Middle East

Damascus faces third day without water following alleged contamination

Rebel groups reportedly dumped diesel into the source of the city's water supply, prompting authorities to shut down pipelines. Government forces are laying siege to the source of the water.

Syrien Damaskus Stadtansicht (picture-alliance/Sputnik/M. Voskresenskiy)

Residents of the Syrian city of Damascus faced their third consecutive day without water on Sunday after the city's supply was allegedly poisoned.

Authorities cut off the capital city's pipeline following reports that rebel groups had contaminated water supplies with diesel.

The al-Fija spring, which supplies fresh water to Damascus, lies next to the rebel-controlled town of Ein al-Fijeh, in the mountainous Wadi Barada area.

Daily news outlet Al-Watan, which is closely aligned with the Syrian Government, accused groups of "contaminating the water resources into Damascus with pollutants and diesel."

The Damascus City Water Supply and Sewage Authority said in a statement it had halted supplies following "terrorist attacks on all water resources feeding into Damascus and its surroundings".

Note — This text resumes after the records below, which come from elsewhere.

(** * The targeting line *)

(** C4. Gender [others] gets the one universal sentence for every age
    group; a pair that is not in the table (and whose gender is not
    [others]) gets the empty string, without an error; for a non-empty
    sentence the composer returns the drawn template, then one line feed
    character, then the sentence, and for an empty one the drawn template
    alone. *)
Theorem audience_sentence_lookup (draw : nat) (pd : ProductRecord) (g a : string) :
  get_target_description "others" a
  = inr "The ad should emphasize inclusivity, comfort, and a sense of belonging, appealing to individuals of diverse identities who value style and self-expression across all age groups."
  /\ (g <> "others" ->
      descriptions !! g ≫= (fun d => d !! a) = None ->
      get_target_description g a = inr "")
  /\ exists base target,
       random_choice draw (ad_templates pd) = inr base
       /\ get_target_description g a = inr target
       /\ (target <> "" ->
           generate_simple_ad draw pd g a = inr (base +:+ String "010"%char target))
       /\ (target = "" -> generate_simple_ad draw pd g a = inr base).
Proof.
  split; [reflexivity|]. split.
  - intros Hg Hnone. unfold get_target_description.
    rewrite bool_decide_eq_false_2 by exact Hg.
    destruct (descriptions !! g) as [d|]; cbn [mbind option_bind] in Hnone.
    + change (default ∅ (Some d)) with d. by rewrite Hnone.
    + change (default ∅ (@None (gmap string string))) with (∅ : gmap string string).
      by rewrite lookup_empty.
  - destruct (get_target_description_total g a) as (target & Ht).
    destruct (random_choice_templates draw pd) as (base & Hc & _).
    exists base, target. unfold generate_simple_ad. rewrite Ht, Hc.
    repeat split; [by destruct target | by intros ->].
Qed.

Lemma audience_sentence_lookup_witness :
  get_target_description "robot" "18-25" = inr ""
  /\ get_target_description "male" "0-9" = inr ""
  /\ generate_simple_ad 1 (sample_record None None) "male" "60+"
     = inr "Introducing the amazing Kettle - perfect for you! 
The ad should highlight comfort, ease of use, and thoughtful gifts for loved ones.".
Proof.
  split; [|split].
  - apply (proj1 (proj2 (audience_sentence_lookup 0 (sample_record None None)
                           "robot" "18-25"))); [discriminate | reflexivity].
  - apply (proj1 (proj2 (audience_sentence_lookup 0 (sample_record None None)
                           "male" "0-9"))); [discriminate | reflexivity].
  - destruct (proj2 (proj2 (audience_sentence_lookup 1 (sample_record None None)
                              "male" "60+")))
      as (base & target & Hbase & Htarget & Hline & _).
    injection Hbase as <-. injection Htarget as <-.
    rewrite Hline; [reflexivity | discriminate].
Defined.

(** * The log file *)

Lemma utf8_encode_app (a b : string) :
  utf8_encode (a +:+ b) = utf8_encode a ++ utf8_encode b.
Proof.
  induction a as [|c a IH]; [reflexivity|].
  rewrite append_cons. cbn [utf8_encode]. by rewrite IH, app_assoc.
Qed.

It said the city was running on reserves and a schedule would determine when it would pump water to different neighborhoods.

"Water has been totally cut for three days," said Rasha, a 51-year-old housewife.

"We can live without electricity but we can't live without water."

News agency AFP reported that two districts received water on Saturday but had run out by Sunday.

The alleged attack came during an offensive on the Barada Valley area by government forces and their allies.

Lake Barada pictured in 1989 (picture-alliance/zb/M. Tödt)

The Barada river is fed by a karst spring in Ain al-Fijah, and Lake Barada (pictured)

The Syrian Observatory for Human Rights said regime forces were shelling the area "to put pressure on Islamist rebel factions and Fateh al-Sham Front to accept a reconciliation deal."

In 2014, some reports said rebel groups had threatened to cut off the water supply and had even threatened to blow the karst spring up.

On Saturday state news agency SANA reported that militants blew up the Barada water pipeline in the suburb of Kafr al-Zayt.

It reported that pipeline was fixed and its service restored on Friday less than a month after a similar attack.

More than 310,000 have died in the six year conflict in Syria and half the population has been displaced.